The women's road race was one of 18 cycling events of the 2016 Olympic Games in Rio de Janeiro. The event was held on 7 August 2016 at Fort Copacabana and was won by Anna van der Breggen from the Netherlands.

During the race, Dutch rider Annemiek van Vleuten crashed on the steep descent from Vista Chinesa while leading the race, just 12 km from the finish. The crash knocked her unconscious, and she was hospitalised with three lumbar spinal fractures and a severe concussion. Van Vleuten recovered, and returned to competition a month later.

== Course ==
The women's course was 141 km long.

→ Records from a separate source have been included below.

Lemma tags_of_ext note_id t t' :
  (forall k, note_tags t' !! (note_id, k) = note_tags t !! (note_id, k)) -> tags_of note_id t' = tags_of note_id t.
Proof.
  intros Hk. unfold tags_of. f_equal. apply sorted_tag_rows_is.
  - apply sort_keys_sorted.
  - unfold sorted_tag_rows. rewrite merge_sort_Permutation. apply tag_rows_nodup.
  - intros k d. unfold sorted_tag_rows. rewrite merge_sort_Permutation, tag_rows_elem. by rewrite Hk.
Qed.

(** ** The notes that the tables hold *)

Definition stored (t : NotesTables) (note_id : string) : option Note :=
  r ← notes t !! note_id;
  n ← note_from_row note_id r;
  Some (with_tags (tags_of note_id t) n).

Lemma stored_some t note_id n :
  stored t note_id = Some n <->
  exists r n0, notes t !! note_id = Some r /\ note_from_row note_id r = Some n0 /\
    n = with_tags (tags_of note_id t) n0.
Proof.
  unfold stored. split.
  - destruct (notes t !! note_id) as [r |]; [| done]. simpl.
    destruct (note_from_row note_id r) as [n0 |] eqn:Hn; [| done]. intros [= <-]. by exists r, n0.
  - intros (r & n0 & -> & Hn & ->). simpl. by rewrite Hn.
Qed.

(** A row and a note that say the same. *)
Lemma note_from_row_some note_id r n :
  note_from_row note_id r = Some n ->
  id n = note_id /\ r = row_of n (revision n) /\ revision n = row_revision r /\ tags n = [].
Proof.
  unfold note_from_row. destruct (NoteStatus_parse (row_status r)) as [st |] eqn:Hst; [| done]. simpl.
  destruct (row_revision r <? 0); [done |]. intros [= <-]. split_and!; try done.
  assert (row_status r = NoteStatus_as_str st) as Hs.
  { unfold NoteStatus_parse in Hst. repeat case_match; simplify_eq; by apply String.eqb_eq. }
  destruct r. unfold row_of. simpl in *. by rewrite Hs.
Qed.

Lemma status_round_trip s : NoteStatus_parse (NoteStatus_as_str s) = Some s.
Proof. by destruct s. Qed.

Lemma note_from_row_of n rev :
  0 <= rev -> note_from_row (id n) (row_of n rev) =
  Some {| id := id n; title := title n; body_markdown := body_markdown n; diary_date := diary_date n;
          tags := []; status := status n; pinned := pinned n; created_at_ms := created_at_ms n;
          updated_at_ms := updated_at_ms n; deleted_at_ms := deleted_at_ms n; revision := rev |}.
Proof.
  intros Hr. unfold note_from_row, row_of. simpl. rewrite status_round_trip. simpl.
  by rewrite (proj2 (Z.ltb_ge rev 0)).
Qed.

Lemma row_checks_of n rev : 0 < rev -> row_checks (row_of n rev) = true.
Proof.
  intros Hr. unfold row_checks, row_of. simpl. rewrite status_round_trip. simpl. by apply Z.ltb_lt.
Qed.

(** The tables a component of this program wrote. *)
Section Wf.
Context `{TagsJson}.

(** The newest entry of a note's history is the note as it stands. *)
Definition current_recorded (t : NotesTables) (note_id : string) (r : NoteRow) : Prop :=
  exists v, note_revisions t !! (note_id, row_revision r) = Some v /\ rv_row v = r /\
    tags_from_str (rv_tags_json v) = Some (tags_of note_id t).

Record tables_wf (t : NotesTables) : Prop := {
  wf_rows : forall i r, notes t !! i = Some r -> row_checks r = true /\ row_revision r <= i64_max;
  wf_tags : forall i k d, note_tags t !! (i, k) = Some d -> is_Some (notes t !! i);
  wf_history : forall i rev v, note_revisions t !! (i, rev) = Some v ->
    exists r, notes t !! i = Some r /\ row_revision (rv_row v) = rev /\ 1 <= rev <= row_revision r;
  wf_current : forall i r, notes t !! i = Some r -> current_recorded t i r;
  wf_decodes : forall i rev v, note_revisions t !! (i, rev) = Some v -> is_Some (revision_from_row i v);
}.

Lemma stored_wf t i r : tables_wf t -> notes t !! i = Some r ->
  exists n, stored t i = Some n /\ r = row_of n (revision n) /\ 1 <= revision n <= i64_max /\
    id n = i /\ tags n = tags_of i t.
Proof.
  intros Hwf Hr. destruct (wf_rows t Hwf i r Hr) as [Hc Hm]. unfold row_checks in Hc. bool_facts.
  assert (exists n, note_from_row i r = Some n) as [n0 Hn0].
  { unfold note_from_row. destruct (NoteStatus_parse _); [| done]. simpl.
    rewrite (proj2 (Z.ltb_ge (row_revision r) 0)) by lia. eauto. }
  exists (with_tags (tags_of i t) n0). pose proof (note_from_row_some _ _ _ Hn0) as (Hi & Hrow & Hrev & _).
  split_and!; [| done | simpl; lia | simpl; lia | done | done]. apply stored_some. eauto.
Qed.
(** C21: The history of a note is append-only. Take any calls on an empty database,
    with any statements failing, and stop at any point at which note [i]
    exists. In whatever calls follow, an entry of its history is as it was, or
    is gone and retention was among the calls; and an entry that was not there
    bears a greater revision than the note had. At the end, as at every point,
    the tables are well formed: for every note the newest entry is the note as
    it stands, tags and entries belong to notes that exist, and every entry can
    be read. A note's UUID is not given to another. *)
Theorem history_is_append_only faults calls1 calls2 i r1 :
  Forall call_ok calls1 -> Forall call_ok calls2 ->
  let s1 := after calls1 (Build_Db empty_tables faults) in
  let s2 := after calls2 s1 in
  notes (db_tables s1) !! i = Some r1 -> i ∉ omap created calls2 ->
  tables_wf (db_tables s2) /\
  forall rev,
    match note_revisions (db_tables s1) !! (i, rev), note_revisions (db_tables s2) !! (i, rev) with
    | Some v1, Some v2 => v2 = v1
    | Some _, None => Exists is_retention calls2
    | None, Some _ => row_revision r1 < rev
    | None, None => True
    end.
Proof.
  intros Hok1 Hok2 s1 s2 Hr1 Hi.
  assert (tables_wf (db_tables s1)) as Hwf1 by (apply after_wf; [apply empty_wf | done]).
  split; [by apply after_wf |]. intros rev.
  assert (goes_on i r1 (db_tables s1) (db_tables s2)) as [Hh _].
  { apply goes_on_after; try done. split; [by left | intros r2 Hr2; simplify_eq; lia]. }
  destruct (note_revisions (db_tables s1) !! (i, rev)) as [v1 |] eqn:H1;
    destruct (note_revisions (db_tables s2) !! (i, rev)) as [v2 |] eqn:H2.
  - destruct (Hh _ _ H2) as [Heq | Hlt]; [congruence |].
    destruct (wf_history _ Hwf1 _ _ _ H1) as (r & Hr & _ & Hle). assert (r = r1) as -> by congruence. lia.
  - destruct (decide (Exists is_retention calls2)) as [He | He]; [done |].
    apply not_Exists_Forall in He; [| intros c; apply is_retention_dec].
    pose proof (entries_kept calls2 s1 _ _ Hwf1 Hok2 He H1) as Hk. unfold s2 in H2. congruence.
  - destruct (Hh _ _ H2) as [Heq | Hlt]; [congruence | done].
  - done.
Qed.
(** ** Reading back *)

Lemma newest_first l :
  StronglySorted newer l -> NoDup l.*1 -> StronglySorted Z.gt l.*1.
Proof.
  induction l as [| p l IH]; intros Hs Hn; [constructor |].
  apply StronglySorted_inv in Hs as [Hs Hp]. apply NoDup_cons in Hn as [Hnp Hn].
  constructor; [by apply IH |]. apply Forall_fmap, Forall_forall. intros q Hq. simpl.
  rewrite Forall_forall in Hp. pose proof (Hp q Hq) as Hle. unfold newer in Hle.
  assert (p.1 <> q.1); [| lia]. intros He. apply Hnp. rewrite He. apply list_elem_of_fmap. by exists q.
Qed.
Definition repository_query (q : NotesDomain.NoteQuery) : NoteQuery :=
  {| q_search := query_search q; q_diary_date_from := query_diary_date_from q;
     q_diary_date_to := query_diary_date_to q; q_tags := query_tags q;
     q_status := note_status <$> query_status q;
     q_deleted := match query_deleted q with
                  | Exclude => Del_Exclude | Include => Del_Include | Only => Del_Only
                  end;
     q_sort := match query_sort q with
               | UpdatedDesc => Sort_UpdatedDesc | CreatedDesc => Sort_CreatedDesc
               | TitleAsc => Sort_TitleAsc | DiaryDateDesc => Sort_DiaryDateDesc
               end;
     q_limit := query_limit q; q_offset := query_offset q |}.
Definition with_limit (limit : Z) (q : NoteQuery) : NoteQuery :=
  {| q_search := q_search q; q_diary_date_from := q_diary_date_from q; q_diary_date_to := q_diary_date_to q;
     q_tags := q_tags q; q_status := q_status q; q_deleted := q_deleted q; q_sort := q_sort q;
     q_limit := limit; q_offset := q_offset q |}.

Section Service.
Context `{UuidFormat} `{UnicodeCase} `{TagsJson} `{NoteJson} `{Base64} `{Sha256}.

Definition as_u32 (n : Z) : Z := n mod 4294967296.

Definition note_summary (n : Note) : NoteSummary :=
  {| sum_id := id n; sum_title := title n; sum_diary_date := diary_date n; sum_tags := tags n;
     sum_status := public_status (status n); sum_pinned := pinned n; sum_created_at_ms := created_at_ms n;
     sum_updated_at_ms := updated_at_ms n; sum_deleted_at_ms := deleted_at_ms n;
     sum_revision := revision n; sum_body_bytes := as_u32 (len (body_markdown n));
     sum_body_sha256 := sha256_hex (bytes (body_markdown n)) |}.
Definition note_document (n : Note) : NoteDocument :=
  {| doc_summary := note_summary n; doc_body_markdown := body_markdown n |}.

(** A mutation that conflicts is an answer, not an error. *)
Definition mutation (m : mut NotesService Note NotesError) (f : NoteSummary -> NoteMutationResult)
  : service_mut NotesOutput :=
  fun s =>
    match m s with
    | (s', Ok n) => (s', Ok (O_Mutation (f (note_summary n))))
    | (s', Err (E_Conflict c)) =>
        (s', Ok (O_Mutation (Conflict (conflict_expected_revision c) (note_summary (conflict_current c)))))
    | (s', Err e) => (s', Err (Repository e))
    end.

Definition list_notes (q : NotesDomain.NoteQuery) : service_mut NotesOutput :=
  found <- mut_map_err Repository (on_repository (query (with_limit (query_limit q + 1) (repository_query q)))) ;;
  let has_more := query_limit q <? Z.of_nat (length found) in
  let found := if has_more then firstn (Z.to_nat (query_limit q)) found else found in
  let summaries := note_summary <$> found in
  let page := {| page_query := q; page_notes := summaries; page_has_more := has_more;
                 page_next_offset := if has_more
                                     then checked_u32 (query_offset q + as_u32 (Z.of_nat (length summaries)))
                                     else None |} in
  lift (fun _ => map_err InvalidCommand (NotePage_validate page)) ;;;
  ret (O_Page page).

Definition get_note (note_id : string) : service_mut NotesOutput :=
  n <- mut_map_err Repository (on_repository (get note_id)) ;;
  lift (fun _ => map_err InvalidCommand (NoteDocument_validate (note_document n))) ;;;
  ret (O_Document (note_document n)).

Definition delete_note (note_id : string) (expected_revision now_ms : Z) : service_mut NotesOutput :=
  mutation (on_repository (soft_delete note_id expected_revision now_ms)) Deleted.
Definition restore_note (note_id : string) (expected_revision now_ms : Z) : service_mut NotesOutput :=
  mutation (on_repository (restore note_id expected_revision now_ms)) Restored.

Definition map_export_error (e : NotesError) : NotesServiceError :=
  if is_export_too_large e then ExportTooLarge else Repository e.

(** [visit_query] with the exporter as the visitor. *)
Definition export_query (q : NoteQuery) (e : BoundedExporter) : mut NotesRepository BoundedExporter NotesError :=
  fun r =>
    match visit_query push q (r, e) with
    | ((r', e'), Ok _) => (r', Ok e')
    | ((r', _), Err error) => (r', Err error)
    end.

Definition export (q : NotesDomain.NoteQuery) (format : NoteExportFormat) : service_mut NotesOutput :=
  exporter <- lift (fun _ => map_err map_export_error
    (new_exporter match format with Export_Markdown => Markdown | Export_Json => Json end MAX_NOTE_EXPORT_BYTES)) ;;
  exporter <- mut_map_err map_export_error (on_repository (export_query (repository_query q) exporter)) ;;
  content <- lift (fun _ => map_err map_export_error (finish exporter)) ;;
  ret (O_Export {| export_format := format; export_content := content;
                   export_content_bytes := as_u32 (len content);
                   export_content_sha256 := sha256_hex (bytes content) |}).

(** ** Uploads *)

Definition remove_upload (upload_id : Z) (s : NotesService) : NotesService * option PendingUpload :=
  match uploads s !! upload_id with
  | None => (s, None)
  | Some u =>
      (with_uploads (delete upload_id (uploads s))
         (Z.max 0 (reserved_staged_bytes s - up_expected_total_bytes u)) s, Some u)
  end.

Definition discard (upload_id : Z) : service_mut unit := modify (fun s => fst (remove_upload upload_id s)).

Definition begin_upload (uuid : Z) (intent : NoteWriteIntent) (meta : NoteDraftMeta)
    (expected_total_bytes : Z) (expected_sha256 : string) (now : Z) : service_mut NotesOutput :=
  lift (fun s => fail_if negb (accepting_uploads s) with UploadClosed in Ok tt) ;;;
  lift (fun s =>
    fail_if (MAX_NOTE_UPLOAD_SESSIONS <=? Z.of_nat (size (uploads s)))
            || is_none_or (fun total => MAX_NOTE_STAGED_BYTES <? total)
                 (checked_u64 (reserved_staged_bytes s + expected_total_bytes))
      with UploadCapacity in Ok tt) ;;;
  modify (fun s => with_uploads
    (<[uuid := {| up_intent := intent; up_meta := meta; up_expected_total_bytes := expected_total_bytes;
                  up_expected_sha256 := expected_sha256; up_bytes := []; up_next_sequence := 0;
                  up_last_activity := now |}]> (uploads s))
    (reserved_staged_bytes s + expected_total_bytes) s) ;;;
  ret (O_Mutation (UploadBegun uuid NOTE_CONTENT_CHUNK_BYTES)).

Starting at Fort Copacabana, the peloton headed west to pass through Ipanema, Barra, and Reserva Maripendi Beaches via the coastal road leading to the 24.8 km Pontal / Grumari circuit loop. After two laps of the Grumari sector 49.6 km, the course returned east via the same coastal road to enter the Vista Chinesa circuit loop at Gávea for one lap of the 25.7 km circuit before finishing back at Fort Copacabana. As with all road races during the Olympic Games, law enforcement escorted the athletes to keep them and bystanders safe during the competition. The Brazilian Federal Highway Police (PRF) were assigned the duty to escort the athletes during the 2016 Olympics.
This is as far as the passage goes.